How to Fix the CDRA According to Pennsylvania Recycling Groups
In addition to explaining the flaws in the CDRA and HB1900, that letter also listed 11 points the signatories would support in a CDRA replacement. The coalition is asking for a bill that — among other things — establishes clear manufacturer obligations across product life spans, establishes a State Default Plan ensuring a robust network of e-waste collection sites, and a competitive bidding for Default Plan services. It would also ask for consumers to share in administration costs with a small point-of-purchase fee on covered devices (the letter-writers recommend $0.30).
On June 29, 2017, the Pennsylvania state legislature sent Senate Bill 800 to committee.
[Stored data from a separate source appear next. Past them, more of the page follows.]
Lemma execute_now_effect act payload reason (s : @fleet_state Tc) :
  act ∉ ADMIN_ACTIONS →
  ∃ done s' calls, execute_now act payload reason s = (Ok done, s') ∧
    fs_cmds s' = fs_cmds s ∧ fs_cache s' = fs_cache s ∧ fs_calls s' = fs_calls s ++ calls ∧
    Forall (λ c, ∃ ip, dotted_quad ip ∧ targets e ip Unban c) calls.
Proof.
  intros Hact. unfold execute_now, mbind', on_fleet_calls, mret'.
  destruct (act =s "BAN_IP") eqn:Eb; bprop; [subst act; exfalso; apply Hact; by left|]. cbn [orb].
  destruct (act =s "UNBAN_IP"); [|eexists _, s, []; rewrite app_nil_r; done].
  destruct (execute_any e post execFile payload Unban (str_or reason "copilot-ban") (fs_calls s))
    as (b & calls & -> & Hc & _).
  destruct (gb_ok b); eexists _, _, calls; (split; [reflexivity|]); cbn; splits; try done;
    (eapply Forall_impl; [exact Hc|]; cbv beta; intros c [? ?]; eauto).
Qed.

Lemma role_not_admin r :
  header "x-user-role" r ≠ Some ("admin" : jstring) → (oor (header "x-user-role" r) [] =s "admin") = false.
Proof.
  intros H. apply jeq_false. intros E. apply H. destruct (header "x-user-role" r) as [[|c h]|]; cbn in E; congruence.
Qed.

(** C15. Without the administrator role the copilot route queues only commands
    of the actions left open (never a ban, a rule, feed, schema or plugin
    push), in the tenant of the caller, one at most; every call it makes to the
    analyzer lifts a ban, and the handler always answers. *)
Theorem copilot_user_confined id now r (s : @fleet_state Tc) :
  header "x-user-role" r ≠ Some ("admin" : jstring) →
  ∃ resp s', action_POST id now r s = (Ok resp, s') ∧ user_effect id r s s'.
Proof.
  intros Hrole. pose proof (user_effect_refl id r s) as Hid.
  unfold action_POST, catch, mbind', ofo, throw, lift_res, mret'. rewrite role_not_admin by done. cbn [negb andb].
  destruct (nonempty _) eqn:Eten; cbn [negb]; [|eauto]. bprop.
  assert (Htn : header "x-user-tenant" r = Some (oor (header "x-user-tenant" r) []))
    by (destruct (header "x-user-tenant" r) as [[|c h]|]; done).
  destruct (rq_json r) as [body|]; [|eauto].
  destruct (jget "action" body) as [action|]; [|eauto].
  destruct (negb (otruthy _)); [eauto|].
  destruct (existsb _ ADMIN_ACTIONS) eqn:Eact; [eauto|].
  destruct (jopt "action" action) as [[| | |act| |]|]; try by eauto.
  apply ADMIN_ACTIONS_spec in Eact.
  destruct (action_payload act) as [mk|]; [|eauto].
  destruct (nullish (jopt "params" action)) as [params|]; [|eauto].
  destruct (negb (nonempty _)); [eauto|].
  destruct (want_nullable _ s) as [[target|] s1] eqn:Etg; apply want_nullable_state in Etg as ->; [|eauto].
  destruct (on_cmds _ s) as [out s2] eqn:Ec. apply create_keeps_rest in Ec as (Hcalls & Hcache & Hrows).
  assert (Heff : ∀ s3 calls, fs_cmds s3 = fs_cmds s2 → fs_cache s3 = fs_cache s2 →
    fs_calls s3 = fs_calls s2 ++ calls →
    Forall (λ c, ∃ ip, dotted_quad ip ∧ targets e ip Unban c) calls → user_effect id r s s3).
  { intros s3 calls E1 E2 E3 Hall. unfold user_effect. rewrite E1, E2, E3, Hcalls, Hcache.
    splits; [|done|eauto]. destruct Hrows as [?|(c & ? & ? & F1 & F2)]; [by left|right].
    exists c. rewrite F1, F2. auto. }
  destruct out as [command|m]; [|eexists _, s2; split; [reflexivity|]; apply (Heff s2 []); by rewrite ?app_nil_r].
  destruct (otruthy (jopt "executeNow" (Some body))).
  - destruct (execute_now_effect act (mk params) (jopt "reason" action) s2 Eact) as (d & s3 & calls & -> & ?).
    eexists _, s3. split; [reflexivity|]. eapply Heff; naive_solver.
  - eexists _, s2. split; [reflexivity|]. apply (Heff s2 []); by rewrite ?app_nil_r.
Qed.

Definition unban_body (ip : jstring) : json :=
  JObj [("action", JObj [("action", JStr "UNBAN_IP"); ("params", JObj [("ip", JStr ip)])]);
        ("executeNow", JBool true)].
(* ===== verification/Telemetry.v ===== *)
(** Agent telemetry and the views over it: ingestion (dashboard/src/app/api/telemetry/route.ts),
    the fleet page (api/fleet/route.ts, lib/vpsFleetShadow.ts), the tenant list
    (api/tenants/route.ts), tenant isolation (api/tenants/isolation/route.ts) and
    the Prometheus exposition (api/metrics/fleet/route.ts). *)

From S2P Require Import Prelude JsString JsNum Json Http Auth JsDate Store FleetCommand Fleet.

(** A row of the [Telemetry] table. *)
Record Telemetry := {
  t_id : jstring;
  t_agentId : jstring;
  t_tenantId : jstring;
  t_eps : num;
  t_totalLines : Z;
  t_alertsTotal : Z;
  t_rceDetections : Z;
  t_tarpitActive : Z;
  t_tarpitTrapped : Z;
  t_meshPeers : Z;
  t_uniqueIps : Z;
  t_tlsDecrypted : Z;
  t_etcdPeers : Z;
  t_attackTreeJson : jstring;
  t_incidentsActive : Z;
  t_incidentsCorrelated : Z;
  t_lastSeen : Z;
}.

(** ** POST /api/telemetry *)

(** [v || 0] and [v ?? 0] *)
Definition or_zero (v : option json) : json := match v with Some v => if truthy v then v else jint 0 | None => jint 0 end.
Definition null_zero (v : option json) : json := nullish v ?? jint 0.

(** Values the client accepts for a [Float] and for a 32-bit [Int] column. *)
Definition col_float (v : json) : option num := match v with JNum x => if is_finite x then Some x else None | _ => None end.
Definition col_int (v : json) : option Z :=
  match v with
  | JNum x => match num_int x with
              | Some z => if (-2147483648 <=? z) && (z <=? 2147483647) then Some z else None
              | None => None
              end
  | _ => None
  end.

Definition attack_tree_text (v : option json) : jstring :=
  match v with
  | Some (JStr s) => s
  | _ => stringify (nullish v ?? JArr [])
  end.
(* ===== verification/GraphLayout.v ===== *)
(** The drawing of the lineage graph (dashboard/src/components/LineageGraph.tsx):
    nodes are placed in rows by their longest distance from a root, which the code
    finds with a work list that knows no visited set. *)

From S2P Require Import Prelude JsMap JsString JsNum Json LineageGraph.

Record LayoutNode := { ln_id : jstring; ln_label : jstring; ln_x : Z; ln_y : Z; ln_risk : option num }.
Record LayoutEdge := {
  el_id : jstring;
  el_x1 : Z; el_y1 : Z; el_x2 : Z; el_y2 : Z;
  el_label : jstring;
  el_detail : jstring;
  el_eventType : jstring;
  el_labelX : num; el_labelY : num;
}.
Record Layout := { lo_nodes : list LayoutNode; lo_edges : list LayoutEdge; lo_width : Z; lo_height : Z }.

Definition shortEventLabel (label : jstring) : jstring :=
  let s := replace_first "EXEC SHELL" "EXEC" label in
  let s := replace_first "FILE WRITE" "WRITE" s in
  let s := replace_first "FILE READ" "READ" s in
  let s := replace_first "NET CONNECT" "CONN" s in
  replace_first "NET RECV" "RECV" s.

(** ** Labels of parallel edges *)

Section labels.
(** [Math.hypot], which the language leaves to the host. *)
Context (hypot : num → num → num).

(** The coordinates are whole numbers, which [Math.round] keeps. *)
Definition group_key (e : LayoutEdge) : jstring :=
  dec (el_x1 e) ++ ":" ++ dec (el_y1 e) ++ "→" ++ dec (el_x2 e) ++ ":" ++ dec (el_y2 e).

(** The positions in [edges] that share a key; an edge is found in its group by
    identity, which is its position. *)
Definition edge_groups (edges : list LayoutEdge) : list (jstring * list nat) :=
  fold_left (λ groups ie, mset (group_key ie.2) ((mget (group_key ie.2) groups ?? []) ++ [ie.1]) groups)
    (numbered edges) [].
This proposed legislation — which remains in committee at the time of this writing — would adopt some of the letter's suggestions. Most importantly, perhaps, it would unshackle manufacturer contributions to recycling efforts from the weight of sales. It would also require the creation of recycling centers equipped to collect electronics waste throughout the state.
The next regular Pennsylvania State Senate session day takes place on Sept. 24, 2018. Recycling advocates in the state are hoping for a passing vote on SB800. If that happens, the future of electronics recycling laws in Pennsylvania could be a little brighter than it appears today.
"Amendment of Covered Device Recycling Act (CDRA, Act 108 of 2010)." PropRecycles. Professional Recyclers of Pennsylvania, 21 June 2016. Web. 3 July 2018.
Beveridge, Scott. "Recycling electronics can be a challenge in Pennsylvania." Observer-Reporter. Observer-Reporter, 23 June 2018. Web. 3 July 2018.
"Covered Device Recycling Act." DEP.PA. Pennsylvania Department of Environmental Protection, n.d. Web. 3 July 2018.
"Recycling, Litter, & Waste Organizations Disapprove of Electronics Recycling Legislation and Proposed Amendment." KeepPABeautiful. Keep Pennsylvania Beautiful, 21 June 2016. Web. 3 July 2018.
"Regular Session of 2015, House Bill 1900." LEGIS.STATE.PA. Pennsylvania General Assembly, 9 May 2016. Web. 3 July 2018.
"Regular Session of 2017, Senate Bill No. 800." LEGIS.STATE.PA. Pennsylvania General Assembly, 29 June 2017. Web. 3 July 2018.
"Waste Electronics Collection Programs." DEP.PA. Pennsylvania Department of Environmental Protection, n.d. Web. 3 July 2018.